[Stored data entries]
-- Opening Marker --
(** *** In f32 arithmetic *)

Lemma binary32_rounds_within_f32 : rounds_within_f32 binary32.
Proof.
  intros lo hi x Hlo Hhi [H1 H2]. unfold is_f32 in Hlo, Hhi. split.
  - apply Qle_trans with (binary32 lo).
    + rewrite Hlo. apply Qle_refl.
    + apply binary32_mono. exact H1.
  - apply Qle_trans with (binary32 hi).
    + apply binary32_mono. exact H2.
    + rewrite Hhi. apply Qle_refl.
Qed.

Ltac is_f32_constant := unfold is_f32; vm_compute; reflexivity.

Section ClipVolume.
Variable rnd : Q -> Q.
Hypothesis rnd_f32 : rounds_within_f32 rnd.
Variables cos sin : Q -> Q.
Hypothesis cos_bounded : forall a, (- (9 # 8) <= cos a <= 9 # 8)%Q.
Hypothesis sin_bounded : forall a, (- (9 # 8) <= sin a <= 9 # 8)%Q.

Lemma scaled_small (p k : Q) :
  (- (13421773 # 134217728) <= p <= 13421773 # 134217728)%Q ->
  (0 <= k <= 13421773 # 33554432)%Q ->
  (- (21 # 512) <= rnd (p * k) <= 21 # 512)%Q.
Proof.
  intros Hp Hk. apply rnd_f32; [is_f32_constant | is_f32_constant |].
  assert (H1 : (p * k <= (13421773 # 134217728) * (13421773 # 33554432))%Q) by nra.
  assert (H2 : (- ((13421773 # 134217728) * (13421773 # 33554432)) <= p * k)%Q) by nra.
  assert (H3 : ((13421773 # 134217728) * (13421773 # 33554432) <= 21 # 512)%Q)
    by (vm_compute; discriminate).
  lra.
Qed.

Lemma turned_small (a c : Q) :
  (- (21 # 512) <= a <= 21 # 512)%Q -> (- (9 # 8) <= c <= 9 # 8)%Q ->
  (- (3 # 64) <= rnd (a * c) <= 3 # 64)%Q.
Proof.
  intros Ha Hc. apply rnd_f32; [is_f32_constant | is_f32_constant |].
  assert (H1 : (a * c <= (21 # 512) * (9 # 8))%Q) by nra.
  assert (H2 : (- ((21 # 512) * (9 # 8)) <= a * c)%Q) by nra.
  lra.
Qed.

(* A scale of at most fround(0.4) and a template vertex within fround(0.1)
   of the origin keep every rotated vertex within 3/32 of its instance
   offset, and offsets within fround(0.9) of the origin then keep it
   inside the clip volume, however each operation is rounded. *)
Lemma vert_main_inside (time : Q) (u : Uniforms) (position color : vec4 Q) :
  (0 <= scale u <= 13421773 # 33554432)%Q ->
  (- (7549747 # 8388608) <= offsetX u <= 7549747 # 8388608)%Q ->
  (- (7549747 # 8388608) <= offsetY u <= 7549747 # 8388608)%Q ->
  (- (13421773 # 134217728) <= vec_x position <= 13421773 # 134217728)%Q ->
  (- (13421773 # 134217728) <= vec_y position <= 13421773 # 134217728)%Q ->
  let out := vert_main rnd cos sin time u position color in
  (- (255 # 256) <= vec_x (Position out) <= 255 # 256)%Q /\
  (- (255 # 256) <= vec_y (Position out) <= 255 # 256)%Q /\
  (vec_z (Position out) == 0)%Q /\ (vec_w (Position out) == 1)%Q.
Proof.
  intros Hs Hx Hy Hpx Hpy out. unfold out, vert_main.
  cbn [Position vec_x vec_y vec_z vec_w].
  set (angle := rnd (rnd (rnd 3.1415926 * 2.0) * fade_of rnd time u)).
  pose proof (scaled_small _ _ Hpx Hs) as Hxpos.
  pose proof (scaled_small _ _ Hpy Hs) as Hypos.
  pose proof (turned_small _ _ Hxpos (cos_bounded angle)) as Hxc.
  pose proof (turned_small _ _ Hxpos (sin_bounded angle)) as Hxs.
  pose proof (turned_small _ _ Hypos (cos_bounded angle)) as Hyc.
  pose proof (turned_small _ _ Hypos (sin_bounded angle)) as Hys.
  set (xc := rnd (rnd (vec_x position * scale u) * cos angle)) in *.
  set (xs := rnd (rnd (vec_x position * scale u) * sin angle)) in *.
  set (yc := rnd (rnd (vec_y position * scale u) * cos angle)) in *.
  set (ys := rnd (rnd (vec_y position * scale u) * sin angle)) in *.
  assert (Hxrot : (- (3 # 32) <= rnd (xc - ys) <= 3 # 32)%Q)
    by (apply rnd_f32; [is_f32_constant | is_f32_constant | lra]).
  assert (Hyrot : (- (3 # 32) <= rnd (xs + yc) <= 3 # 32)%Q)
    by (apply rnd_f32; [is_f32_constant | is_f32_constant | lra]).
  split; [apply rnd_f32; [is_f32_constant | is_f32_constant | lra]|].
  split; [apply rnd_f32; [is_f32_constant | is_f32_constant | lra]|].
  split; reflexivity.
Qed.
-- Closing Marker --
Among the lines above, please find those with "origin" and copy them.

   of the origin keep every rotated vertex within 3/32 of its instance
   offset, and offsets within fround(0.9) of the origin then keep it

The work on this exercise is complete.